YOUR TASK
Search the data below for the word "tasks" and report how many lines contain it, with no added words.

DATA FOR PROCESSING
Lemma position_keys l : (position_list l).*1 = ids l.
Proof. unfold position_list. rewrite <-list_fmap_compose. by apply list_fmap_ext. Qed.
Lemma ids_keys l k : k.2 ∉ ids l → k ∉ l.*1.
Proof. intros Hk (p & -> & Hp)%list_elem_of_fmap. apply Hk, list_elem_of_fmap. eauto. Qed.

Lemma priority_queue_perm l l' :
  NoDup l.*1 → NoDup (ids l) → l ≡ₚ l' → priority_queue l = priority_queue l'.
Proof.
  intros Hk Hi Hp. unfold priority_queue. f_equal; apply list_to_map_proper; try done.
  - by rewrite position_keys. - unfold position_list. by rewrite Hp.
Qed.
Lemma priority_queue_insert k e l :
  k.2 ∉ ids l → sorted l → NoDup (ids l) →
  priority_queue (key_insert k e l)
    = Priority (<[k := e]> (list_to_map l)) (<[k.2 := k]> (list_to_map (position_list l))).
Proof.
  intros Hk Hs Hi. rewrite (priority_queue_perm _ ((k, e) :: l)); [done| | |apply key_insert_perm].
  - apply sorted_NoDup, key_insert_sorted; [by apply ids_keys|done].
  - rewrite key_insert_perm; cbn. by constructor.
Qed.

Lemma priority_pop k e l :
  sorted ((k, e) :: l) → NoDup (ids ((k, e) :: l)) →
  pop (priority_queue ((k, e) :: l)) = Ok (Some (k.2, e), priority_queue l).
Proof.
  intros Hs Hi. pose proof (sorted_NoDup _ Hs) as [Hk _]%NoDup_cons.
  apply NoDup_cons in Hi as [Hid _]. unfold pop, priority_queue.
  rewrite btree_first_sorted by done. destruct k as [p id]. cbn.
  rewrite !delete_insert_id; [done| |];
    apply not_elem_of_list_to_map_1; [by rewrite position_keys|done].
Qed.

Lemma sorted_middle l1 p l2 : sorted (l1 ++ p :: l2) → sorted (l1 ++ l2).
Proof.
  induction l1 as [|q l1 IH]; cbn; intros [Hs Hf]%StronglySorted_inv; [done|].
  constructor; [auto|]. rewrite fmap_app in *. rewrite Forall_app in *; cbn in *.
  destruct Hf as [? [_ ?]%Forall_cons]. by split.
Qed.

Lemma priority_promote_refines id l :
  sorted l → NoDup (ids l) →
  promote (priority_queue l) id
    = Ok ((priority_promote id l).1, priority_queue (priority_promote id l).2)
  ∧ sorted (priority_promote id l).2 ∧ ids (priority_promote id l).2 ≡ₚ ids l.
Proof.
  intros Hs Hi. unfold priority_promote.
  destruct (list_find _ l) as [[i [k e]]|] eqn:Hf; cbn [fst snd].
  - apply list_find_Some in Hf as (Hl & Hid & _). cbn in Hid. rewrite delete_take_drop.
    assert (Hp : l ≡ₚ (k, e) :: take i l ++ drop (S i) l).
    { rewrite <-(take_drop_middle l i (k, e) Hl) at 1. by rewrite Permutation_middle. }
    assert (Hs' : sorted (take i l ++ drop (S i) l)).
    { apply (sorted_middle _ (k, e)). by rewrite take_drop_middle. }
    pose proof (sorted_NoDup _ Hs) as Hk.
    rewrite (priority_queue_perm l _ Hk Hi Hp). rewrite Hp in Hk, Hi.
    set (rest := take i l ++ drop (S i) l) in *. clearbody rest. cbn in Hk, Hi |- *.
    apply NoDup_cons in Hk as [Hk _], Hi as [Hik Hi]. rewrite Hid in *.
    rewrite lookup_insert_eq. cbn [mbind outcome_bind]. rewrite lookup_insert_eq. cbn.
    rewrite delete_insert_id, insert_insert_eq by (by apply not_elem_of_list_to_map_1).
    rewrite Hid, priority_queue_insert by done. split_and!; [done| |].
    + apply key_insert_sorted; [by apply ids_keys|done].
    + rewrite Hp, key_insert_perm; cbn. by rewrite Hid.
  - split_and!; [|done..]. unfold promote, priority_queue.
    rewrite not_elem_of_list_to_map_1; [done|]. rewrite position_keys.
    apply list_find_None in Hf. rewrite Forall_forall in Hf.
    intros (p & -> & Hp)%list_elem_of_fmap. by eapply Hf.
Qed.

Lemma priority_promote_items id l :
  (λ p, (p.1.2, p.2)) <$> l ≡ₚ (λ p, (p.1.2, p.2)) <$> (priority_promote id l).2.
Proof.
  unfold priority_promote. destruct (list_find _ l) as [[i [k e]]|] eqn:Hf; cbn; [|done].
  apply list_find_Some in Hf as (Hl & Hid & _). cbn in Hid.
  rewrite key_insert_perm, delete_take_drop; cbn.
  rewrite <-(take_drop_middle l i (k, e) Hl) at 1. rewrite <-Permutation_middle; cbn. by rewrite Hid.
Qed.

#[export] Instance priority_refines : Refines queue_step priority_spec priority_rep.
Proof.
  intros op [q nid] [l nid'] (Heq & Hs & Hi & Hlt); cbn in *. simplify_eq.
  assert (nid' ∉ ids l) by (intros ?%Hlt; lia).
  destruct op as [prio e| |id|]; cbn [queue_step priority_spec].
  - split; [done|]. split; cbn; [f_equal; symmetry; by apply (priority_queue_insert (prio, nid'))|].
    split_and!; [apply key_insert_sorted; [by apply ids_keys|done]| |].
    + rewrite key_insert_perm; cbn. by constructor.
    + intros id. rewrite key_insert_perm; cbn. intros [-> | ?%Hlt]%elem_of_cons; lia.
  - destruct l as [|[k e] l]; [done|]. rewrite priority_pop by done.
    split; [done|]. split; [done|]. cbn in *.
    apply StronglySorted_inv in Hs as [? _]. apply NoDup_cons in Hi as [_ ?].
    split_and!; [done..|]. intros id ?. apply Hlt. by right.
  - destruct (priority_promote_refines id l Hs Hi) as (-> & Hs' & Hp).
    destruct (priority_promote id l) as [b l']; cbn in *. split; [done|]. split; [done|]; cbn.
    split; [done|]. rewrite Hp. split; [done|]. intros id'. rewrite Hp. apply Hlt.
  - cbn. rewrite map_size_list_to_map by by apply sorted_NoDup. done.
Qed.
End priority.

(** * What the queue promises to the pool

    For the actor a queue is a bag of identified tasks: [holds q n ts] says
    that [q] holds the tasks [ts], all numbered below [n]. *)
Section bag.
Context {Entry : Type}.
Implicit Types (q : PendingQueue Entry) (ts : list (Z * Entry)).

Definition holds q (n : Z) ts : Prop :=
  (∃ l, fifo_rep (q, n) (l, n) ∧ ts ≡ₚ l) ∨
  (∃ l, priority_rep (q, n) (l, n) ∧ ts ≡ₚ ((λ p, (p.1.2, p.2)) <$> l)).

Lemma holds_new b : holds (new b) 0 [].
Proof.
  destruct b; [right|left]; exists []; (split; [|done]); (split; [done|]); cbn.
  - split_and!; [constructor..|set_solver]. - split; [constructor|set_solver].
Qed.
#[export] Instance holds_proper q n : Proper ((≡ₚ) ==> iff) (holds q n).
Proof. intros ts ts' Hts. unfold holds. by setoid_rewrite Hts. Qed.

Lemma holds_len q n ts : holds q n ts → len q = Z.of_nat (length ts).
Proof.
  intros [(l & Hr & ->)|(l & Hr & ->)].
  - destruct (fifo_refines OpLen _ _ Hr) as [[= Ho] _]. done.
  - destruct (priority_refines OpLen _ _ Hr) as [[= Ho] _]. by rewrite length_fmap.
Qed.
Lemma holds_is_empty q n ts : holds q n ts → is_empty q = true ↔ ts = [].
Proof.
  intros Hh. unfold is_empty. rewrite bool_decide_eq_true, (holds_len _ _ _ Hh).
  destruct ts; cbn; split; (done || lia).
Qed.
Lemma holds_push q n ts p e :
  holds q n ts → ∃ q', push q n p e = Ok q' ∧ holds q' (n + 1) ((n, e) :: ts).
Proof.
  intros [(l & Hr & Hp)|(l & Hr & Hp)].
  - destruct (fifo_refines (OpPush p e) _ _ Hr) as [Ho Hr'].
    cbn in Ho, Hr'. destruct (push q n p e) as [q'| |]; [|done..]. exists q'. split; [done|].
    left. eexists; split; [exact Hr'|]. by rewrite Hp, Permutation_cons_append.
  - destruct (priority_refines (OpPush p e) _ _ Hr) as [Ho Hr'].
    cbn in Ho, Hr'. destruct (push q n p e) as [q'| |]; [|done..]. exists q'. split; [done|].
    right. eexists; split; [exact Hr'|]. by rewrite Hp, key_insert_perm.
Qed.
Lemma holds_pop q n ts :
  holds q n ts → ts ≠ [] →
  ∃ id e q' ts', pop q = Ok (Some (id, e), q') ∧ holds q' n ts' ∧ ts ≡ₚ (id, e) :: ts'.
Proof.
  intros [(l & Hr & Hp)|(l & Hr & Hp)] Hne.
  - destruct (fifo_refines OpPop _ _ Hr) as [Ho Hr']. cbn in Ho, Hr'.
    destruct l as [|[id e] l]; [by apply Permutation_nil_r in Hp|].
    destruct (pop q) as [[r q']| |]; simplify_eq/=.
    exists id, e, q', l. split_and!; [done|left; by eexists|done].
  - destruct (priority_refines OpPop _ _ Hr) as [Ho Hr']. cbn in Ho, Hr'.
    destruct l as [|[k e] l]; [by apply Permutation_nil_r in Hp|].
    destruct (pop q) as [[r q']| |]; simplify_eq/=.
    eexists k.2, e, q', _. split_and!; [done|right; by eexists|done].
Qed.
Lemma holds_promote q n ts id :
  holds q n ts → ∃ b q', promote q id = Ok (b, q') ∧ holds q' n ts.
Proof.
  intros [(l & Hr & Hp)|(l & Hr & Hp)].
  - pose proof Hr as ([= ->] & Hnd & _). cbn in Hnd.
    destruct (fifo_promote_refines id l Hnd) as [He Hperm].
    destruct (fifo_refines (OpPromote id) _ _ Hr) as [_ Hr'].
    cbn [queue_step fifo_spec] in Hr'. rewrite He in Hr' |- *.
    eexists _, _. split; [done|]. destruct (fifo_promote id l) as [b l']; cbn in *.
    left. exists l'. split; [done|]. by rewrite Hp, Hperm.
  - pose proof Hr as ([= ->] & Hs & Hnd & _). cbn in Hs, Hnd.
    destruct (priority_promote_refines id l Hs Hnd) as (He & _ & _).
    destruct (priority_refines (OpPromote id) _ _ Hr) as [_ Hr'].
    cbn [queue_step priority_spec] in Hr'. rewrite He in Hr' |- *.
    eexists _, _. split; [done|]. pose proof (priority_promote_items id l) as Hi.
    destruct (priority_promote id l) as [b l']; cbn in *.
    right. exists l'. split; [done|]. by rewrite Hp, Hi.
Qed.
End bag.

(** * Properties *)

(** C10: the FIFO wait queue, a doubly linked list threaded through a hash
    map, behaves as a list under every sequence of operations: tasks leave in
    arrival order, promotion moves one task to the front and reports whether
    it moved, and no [unwrap] of the link surgery ever panics. *)
Theorem fifo_queue_is_list {Entry} (ops : list (QueueOp Entry)) :
  (run_ops queue_step (new false, 0) ops).1 = (run_ops fifo_spec ([], 0) ops).1.
Proof. apply (run_refines _ _ fifo_rep). split; [done|]. split; [constructor|set_solver]. Qed.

RESULT
3